Stock in other large money-center banks, such as Chase Manhattan, which is still smarting from its $160 million in losses associated with the failure of Drysdale Securities, and Citicorp have also been sold off by investors in the general rush to avoid bank stocks. Chase's stock has plunged from a yearly high of $60 a share to a recent price of $36 a share, and Citicorp's stock has fallen from $29 a share to $23. Continental Illinois's stock has dropped from $40 to $ 18.

Even Bank of America, the nation's largest, has seen its share price plummet from a yearly high of 241/8 to a more recent price of $17.

The collapse of the bank stocks is not just related to problems at Penn Square. Rather, as Mr. Wooden of Merrill Lynch notes, banks have seen many of their customers' credit ratings disintegrate in the long recession. And the problems have been in multiple markets, not just one depressed sector. For example, he says Bank of America has credit problems in more than one of its markets. The bank has large loans to Argentina, Poland, International Harvester, and California real estate investors.

With such problems affecting their profits now out in the open for most banks , some investors have begun to ask if it is time to start buying the bank stocks.
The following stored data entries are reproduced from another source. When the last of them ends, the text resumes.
Definition with_lamports (l : Z) (a : Account) : Account :=
  {| acc_key := acc_key a; acc_owner := acc_owner a; acc_lamports := l; acc_data := acc_data a;
     acc_executable := acc_executable a; acc_rent_epoch := acc_rent_epoch a |}.
Definition with_data (d : list Byte.byte) (a : Account) : Account :=
  {| acc_key := acc_key a; acc_owner := acc_owner a; acc_lamports := acc_lamports a; acc_data := d;
     acc_executable := acc_executable a; acc_rent_epoch := acc_rent_epoch a |}.
Definition with_owner (o : Pubkey) (a : Account) : Account :=
  {| acc_key := acc_key a; acc_owner := o; acc_lamports := acc_lamports a; acc_data := acc_data a;
     acc_executable := acc_executable a; acc_rent_epoch := acc_rent_epoch a |}.

(** ** transaction.rs *)

Definition get_instruction_trace_length (s : TransactionContext) : nat := pred (length (instruction_trace s)).

Definition get_instruction_context_at_index_in_trace (i : nat) : M InstructionContext :=
  reads (fun s =>
    match instruction_trace s !! i with
    | None => Err CallDepth
    | Some fr => Ok {| ix_index_in_trace := i; ix_nesting_level := nesting_level fr;
                       ix_program_index := program_account_index_in_tx fr;
                       ix_accounts := default [] (tx_ix_accounts s !! i);
                       ix_dedup_map := default [] (tx_dedup_maps s !! i);
                       ix_data := default [] (tx_ix_data s !! i) |}
    end).

Definition get_current_instruction_index : M nat :=
  reads (fun s => ok_or (list.last (instruction_stack s)) CallDepth).

Definition get_current_instruction_context : M InstructionContext :=
  i ← get_current_instruction_index;
  get_instruction_context_at_index_in_trace i.

Definition get_instruction_context_at_nesting_level (level : nat) : M InstructionContext :=
  i ← reads (fun s => ok_or (instruction_stack s !! level) CallDepth);
  get_instruction_context_at_index_in_trace i.
Lemma run_require b e ic s : b = true -> require b e ic s = (Ok tt, s).
Proof. by intros ->. Qed.
Lemma run_lift_opt {A} (o : option A) e a ic s : o = Some a -> lift_opt o e ic s = (Ok a, s).
Proof. by intros ->. Qed.
Lemma run_clock c ic s : sysvar_clock ic = Some c -> get_clock ic s = (Ok c, s).
Proof. unfold get_clock. by intros ->. Qed.
Lemma run_check_number ix n ic s : (n <= length (ix_accounts ix))%nat ->
  check_number_of_instruction_accounts ix n ic s = (Ok tt, s).
Proof. intros H. by apply check_number_Ok. Qed.
Lemma run_signer ix i ia ic s : ix_accounts ix !! i = Some ia -> is_instruction_account_signer ix i ic s = (Ok (is_signer ia), s).
Proof. intros H. apply signer_Ok. eauto. Qed.
Lemma run_key ix i ia a ic s : ix_accounts ix !! i = Some ia -> accs s !! index_in_transaction ia = Some a ->
  get_key_of_instruction_account ix i ic s = (Ok (acc_key a), s).
Proof. intros H1 H2. apply key_Ok. eauto 8. Qed.

Section run_borrowed.
Context (b : BorrowedInstructionAccount) (ic : InvokeContext) (s : TransactionContext) (a : Account).
Hypothesis Ha : accs s !! index_in_transaction (b_account b) = Some a.
Lemma run_get_owner : get_owner b ic s = (Ok (acc_owner a), s).
Proof. apply get_owner_Ok. eauto. Qed.
Lemma run_get_lamports : get_lamports b ic s = (Ok (acc_lamports a), s).
Proof. apply get_lamports_Ok. eauto. Qed.
Lemma run_get_data : get_data b ic s = (Ok (acc_data a), s).
Proof. apply get_data_Ok. eauto. Qed.
Lemma closing_kept ix s s' p lamports ret : closing ix s s' p lamports ret -> positions_kept ix s s'.
Proof.
  intros [Hp Hs _ (ia0 & ia1 & a1 & _ & _ & Ha & _ & Hd & _ & Hc%closes_writes)].
  eapply positions_kept_writes; [done|done|done|]. by right.
Qed.

Lemma closing_intro ix s s' p ia0 ia1 auth a1 a1' a3 ret : delta s = 0 ->
  deserialize (acc_data a1) = Some p -> accs s !! index_in_transaction ia1 = Some a1 -> ix_accounts ix !! 1%nat = Some ia1 ->
  acc_owner a1 = id -> is_permanent p = false ->
  authority p = acc_key auth -> accs s !! index_in_transaction ia0 = Some auth -> is_signer ia0 = true -> ix_accounts ix !! 0%nat = Some ia0 ->
  alter (with_data (zero_bytes (length (acc_data a1)))) (index_in_transaction ia1) (accs s) !! index_in_transaction ia1 = Some a1' ->
  alter (with_lamports (acc_lamports a1' - acc_lamports a1')) (index_in_transaction ia1)
    (alter (with_data (zero_bytes (length (acc_data a1)))) (index_in_transaction ia1) (accs s)) !! index_in_transaction ia0 = Some a3 ->
  delta s' = delta s + - acc_lamports a1' + ret ->
  accs s' = alter (with_lamports (acc_lamports a3 + ret)) (index_in_transaction ia0)
    (alter (with_lamports (acc_lamports a1' - acc_lamports a1')) (index_in_transaction ia1)
      (alter (with_data (zero_bytes (length (acc_data a1)))) (index_in_transaction ia1) (accs s))) ->
  closing ix s s' p (acc_lamports a1) ret.
Proof.
  intros Hd Hp Ha1 Hi1 Ho Hperm Hauth Ha0 Hsig Hi0 Ha1' Ha3 Hd' Hs'.
  eapply alter_lookup_Some in Ha1'; [|exact Ha1]. rewrite decide_True in Ha1' by done. subst a1'. simpl in *.
  rewrite Z.sub_diag in *. split; [done|by eapply signed_by_intro|lia|].
  exists ia0, ia1, a1. refine (conj Hi0 (conj Hi1 (conj Ha1 (conj Ho (conj Hp (conj eq_refl _)))))).
  eapply closes_intro; [exact Ha1|reflexivity|exact Ha3|exact Hs'].
Qed.

Lemma unlock_inv ix ic s s' : ready ix ic s -> process_unlock ic s = (Ok tt, s') -> exists p lamports,
  closing ix s s' p lamports (amount p)
  /\ (lock_days p = TIER_NO_LOCK \/ exists clock, sysvar_clock ic = Some clock /\ lock_end p <= clock_unix_timestamp clock).
Proof.
  intros [Hwf Hcur Hun Hd Hck Hkeys] Hr. unfold process_unlock in Hr. rewrite (current_bind ix) in Hr by done.
  inv_eval; stake_bounds; inv_eval.
  all: eexists _, _; (split; [|by eauto]); eapply closing_intro; try eassumption; by autorewrite with view.
Qed.

(** the penalty of an early unlock *)
Definition penalty_of (p : PassiveStakeAccount) (penalty_bps : Z) : Z := amount p * penalty_bps / BPS_DENOMINATOR.

Lemma early_unlock_inv ix ic s s' : ready ix ic s -> process_early_unlock ic s = (Ok tt, s') -> exists p lamports bps,
  early_unlock_penalty_bps_for_tier (lock_days p) = Some bps /\ closing ix s s' p lamports (amount p - penalty_of p bps).
Proof.
  intros [Hwf Hcur Hun Hd Hck Hkeys] Hr. unfold process_early_unlock in Hr. rewrite (current_bind ix) in Hr by done.
  inv_eval; stake_bounds; inv_eval. subst.
  eexists _, _, _. split; [eassumption|]. eapply closing_intro; try eassumption; by autorewrite with view.
Qed.

(** ** Rewards *)

Lemma reward_rate_range d t : reward_rate_bps_for_tier d = Some t -> 500 <= t <= 12000.
Proof. unfold reward_rate_bps_for_tier, match_tier. repeat case_match; intros [= <-]; lia. Qed.

(** rewards per epoch and over [elapsed] epochs *)
Definition new_rewards (p : PassiveStakeAccount) (elapsed v_rate t_rate : Z) : Z :=
  amount p * v_rate * t_rate / (10000 * 10000 * 365) * elapsed.

Lemma calculate_new_rewards_Some p elapsed v t n :
  calculate_new_rewards p elapsed v t = Some n <->
  n = new_rewards p elapsed v t /\ amount p * v <= u128_max /\ amount p * v * t <= u128_max /\ new_rewards p elapsed v t <= u128_max.
Proof.
  unfold calculate_new_rewards, new_rewards, BPS_DENOMINATOR. cbn [checked_mul mbind option_bind]. split.
  - intros H. repeat match type of H with _ ≫= _ = Some _ => apply bind_Some in H as (? & ? & H) end. inv_checked. subst. done.
  - intros (-> & H1 & H2 & H3). repeat (apply bind_Some; eexists; split; [solve [apply checked_mul_Some; done | reflexivity]|]).
    by apply checked_mul_Some.
Qed.

Lemma new_rewards_nonneg p elapsed v t : 0 <= amount p -> 0 <= v -> 0 <= t -> 0 <= elapsed -> 0 <= new_rewards p elapsed v t.
Proof. intros. unfold new_rewards. apply Z.mul_nonneg_nonneg; [|done]. apply Z.div_pos; [|done]. nia. Qed.

Lemma calculate_rewards_kept ix ic s e r s' : ready ix ic s -> in_u64 e -> in_u64 r ->
  process_calculate_epoch_rewards e r ic s = (Ok tt, s') -> positions_kept ix s s'.
Proof.
  intros [Hwf Hcur Hun Hd Hck Hkeys] He Hv Hr. unfold process_calculate_epoch_rewards in Hr. rewrite (current_bind ix) in Hr by done.
  inv_eval; [apply positions_kept_keeps, keeps_refl|].
  match goal with E : deserialize _ = Some _ |- _ => pose proof (stake_deserialize_ok _ _ E) as Hok end. stake_bounds.
  match goal with E : calculate_new_rewards _ _ _ _ = Some _ |- _ => apply calculate_new_rewards_Some in E as (-> & _) end.
  match goal with E : reward_rate_bps_for_tier _ = Some _ |- _ => apply reward_rate_range in E end.
  match goal with |- context [new_rewards ?p ?x ?v ?t] => idtac | H : context [new_rewards ?p ?x ?v ?t] |- _ =>
    pose proof (new_rewards_nonneg p x v t ltac:(lia) ltac:(lia) ltac:(lia) ltac:(lia)) end.
  match goal with E : serialize_into _ _ = Some _ |- _ => apply stake_serialize_deserialize in E as [Hread _] end.
  2: { apply with_rewards_ok; [done|lia|done]. }
  eapply positions_kept_writes; [autorewrite with view; auto 10 with accs|eassumption|eassumption|].
  left. eexists _, _. split; [exact Hread|]. split; [lia|]. left. lia.
Qed.

Lemma Entrypoint_kept `{!PassiveStakeBincode} ix ic s s' : ready ix ic s -> Entrypoint ic s = (Ok tt, s') -> positions_kept ix s s'.
Proof.
  intros Hready Hr. unfold Entrypoint in Hr. rewrite (current_bind ix) in Hr by apply Hready. inv_run.
  match goal with E : decode_instruction _ = Some _ |- _ => apply decode_range in E as Hok end.
  unfold value_ok, PassiveStakeInstruction_value in Hok. destruct x; simpl in *.
  - eapply initialize_stake_kept; [done| | |done]; tauto.
  - by eapply claim_rewards_kept.
  - match goal with E : process_unlock _ _ = _ |- _ => apply (unlock_inv ix) in E as (? & ? & Hc & _); [|done] end.
    by eapply closing_kept.
  - match goal with E : process_early_unlock _ _ = _ |- _ => apply (early_unlock_inv ix) in E as (? & ? & ? & _ & Hc); [|done] end.
    by eapply closing_kept.
  - eapply calculate_rewards_kept; [done| | |done]; tauto.
Qed.

(** ** What the program's accounts hold *)

Definition stake_data (d : list Byte.byte) : Prop := is_zeroed d = true \/ exists p, deserialize d = Some p /\ position_ok p.

Lemma zero_bytes_zeroed n : is_zeroed (zero_bytes n) = true.
Proof. unfold is_zeroed, zero_bytes. by induction n. Qed.

Lemma zeroed_no_position d : is_zeroed d = true -> deserialize d = None.
Proof.
  unfold deserialize, read_tagged. destruct d as [|b d]; [done|]. cbn [is_zeroed forallb].
  intros [Hb%bool_decide_eq_true_1 _]%andb_true_iff. by rewrite decide_False by (by rewrite Hb).
Qed.

Lemma data_step_stake ix s d d' : stake_data d -> data_step ix s d d' -> stake_data d'.
Proof.
  unfold data_step. intros [Hz|(p & Hp & Hok)].
  - rewrite (zeroed_no_position _ Hz). by intros [->|]; [left|right].
  - rewrite Hp. intros [(u & e & Hd & _)|(-> & _)]; [|left; apply zero_bytes_zeroed].
    right. eexists. split; [exact Hd|]. exact Hok.
Qed.

#[export] Instance stake_invariant `{!PassiveStakeBincode} : DataInvariant id Entrypoint stake_data (fun _ => True).
Proof.
  split; [by left|]. intros ix ic s s' Hready Hpk HI Hr. split; [|exact I]. intros j a' Ha' Ho.
  pose proof (safe_program ix _ _ _ _ (ready_wf _ _ _ Hready) (ready_current _ _ _ Hready) Hr) as Hs.
  destruct (step_ok_back _ _ _ _ _ Hs Ha') as (a & Ha & _).
  destruct (Entrypoint_kept _ _ _ _ Hready Hr _ _ Ha) as (a2 & Ha2 & Ho2 & Hstep). rewrite Ha' in Ha2. injection Ha2 as <-.
  eapply data_step_stake; [|exact Hstep]. apply (HI _ _ Ha). congruence.
Qed.

(** ** Claims *)

(** C18. Positions stay well formed: if every account of the passive-stake program
    is zeroed or holds a well-formed position before a message, so it is after it,
    whatever other programs the message calls: the tier is one of the six, the principal is positive, the voting weight is the
    tier's, only the permanent tier is flagged permanent, and the lock ends the
    tier's number of days after it starts. *)
Theorem positions_well_formed `{!PassiveStakeBincode} `{Hsys : InstructionsSysvar} signer writable (program : SvmInstruction -> M unit)
    `{!forall si, SafeProgram (program si)} accs0 stack_capacity trace_capacity l ic u s' :
  clock_ok ic -> id <> sysvar_id -> Forall (fun a => in_u64 (acc_lamports a) /\ in_pubkey (acc_key a)) accs0 ->
  runs_entry id Entrypoint program accs0 -> accounts_data id stake_data accs0 ->
  process_message signer writable program 0 l ic (TransactionContext_new accs0 stack_capacity trace_capacity (length l))
    = (Ok u, s') ->
  accounts_data id stake_data (accs s').
Proof.
  intros Hck Hid Hr He HI Hm. destruct (message_keeps signer writable id Entrypoint stake_data (fun _ => True) Hid program l 0 ic
    (TransactionContext_new accs0 stack_capacity trace_capacity (length l)) u s') as (_ & HI' & _ & _); [exact Hck|by apply between_new|done..|].
  exact HI'.
Qed.

(** C14. Whatever instruction the passive-stake program executes successfully, a
    position keeps its authority, amount, lock and voting weight: only its
    rewards change (they never shrink without being claimed under the
    authority's signature, and the reward epoch never goes back), or the position
    is closed, which takes a lock that is not permanent and the signature of the
    authority.  In particular a permanent lock is never closed. *)
Theorem position_lifecycle `{!PassiveStakeBincode} ix ic s s' j a p : ready ix ic s ->
  Entrypoint ic s = (Ok tt, s') -> accs s !! j = Some a -> deserialize (acc_data a) = Some p ->
  exists a', accs s' !! j = Some a' /\ acc_owner a' = acc_owner a /\ position_step ix s p (acc_data a) (acc_data a').
Proof.
  intros Hready Hr Hj Hp. destruct (Entrypoint_kept ix ic s s' Hready Hr j a Hj) as (a' & Ha' & Ho & Hstep).
  unfold data_step in Hstep. rewrite Hp in Hstep. eauto.
Qed.

(** An unlock that succeeds was signed by the position's authority, for a
    position that is not permanent and either has no lock or whose lock has
    expired; it zeroes the position's data, takes every lamport out of the stake
    account and credits the principal to account 0.  The instruction is balanced,
    and so accepted by the runtime, only when the stake account held exactly the
    principal: anything on top (a rent reserve, a donation) makes it fail. *)
Theorem unlock_effect ix ic s s' : ready ix ic s -> process_unlock ic s = (Ok tt, s') -> exists p lamports,
  closing ix s s' p lamports (amount p)
  /\ (lock_days p = TIER_NO_LOCK \/ exists clock, sysvar_clock ic = Some clock /\ lock_end p <= clock_unix_timestamp clock)
  /\ (delta s' = 0 <-> lamports = amount p).
Proof.
  intros Hready Hr. destruct (unlock_inv _ _ _ _ Hready Hr) as (p & l & Hc & Hl). exists p, l.
  split; [done|]. split; [done|]. rewrite (cl_delta _ _ _ _ _ _ Hc). lia.
Qed.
Mr. Wooden says he remains cautious, since he believes the market has yet to reach a major bottom. In a recent research report, James G. Ehlen Jr., an analyst at Goldman Sachs, says it is too late to sell and too early to buy. But, he adds, ''Now is not the time to ignore the group but rather to take stock of the problems facing banks and to quantify the potential impact of each concern on specific institutions' earnings.'' Standard & Poor's on Friday did just that, announcing it had lowered the ratings on Continental Illinois' senior debt from AAA to AA, Seafirst Corp.'s senior debt from AA to A, and Michigan National Corp.'s commercial paper from A2 to A3. It reaffirmed its AAA rating of Chase Manhattan Bank and its A1+ rating of Northern Trust's commercial paper.

In his report, published two weeks ago, Mr. Ehlen suggested that ''for those with truly a long-term horizon and a willingness to endure the continuing onslaught of unquantified exposures to publicized problem credits, purchases at current prices may turn out to be at the lows of this cycle.'' Since then, prices have dropped.

With all the publicity about problems at the banks, some of the money market funds are turning cautious about investing in bank certificates of deposit and commercial paper. At the giant Merrill Lynch Ready Asset money market fund, with assets of $22.6 billion, some 45 percent of the fund's assets are now invested in government securities. In March the fund had 37 percent of its assets invested in government securities. Analysts agree that should the money market mutual funds, with some $200 billion in assets, start to back off from lending to the banks, the banking system would have further problems. ''The money market funds are the key,'' Mr. Wooden says.

Monte Gordon, director of research at the Dreyfus Corporation, a mutual fund, points out that such scenarios highlight ''the sensitivity and unease'' in the markets. ''The rumors are like a fire running through dry brush,'' he comments.

With all their publicized problems this year, banks will be under some pressure to tighten standards, Gordon says. ''Banks will become a lot more quality oriented, and a lot of borrowers will be cut off.''

The stock market tried to rebound some last week as investors hunted for bargains amid some signs the Federal Reserve Board might ease up a bit on credit. For the holiday-shortened week, the Dow Jones industrial average bounced back 17.13 points, closing the week at 814.12.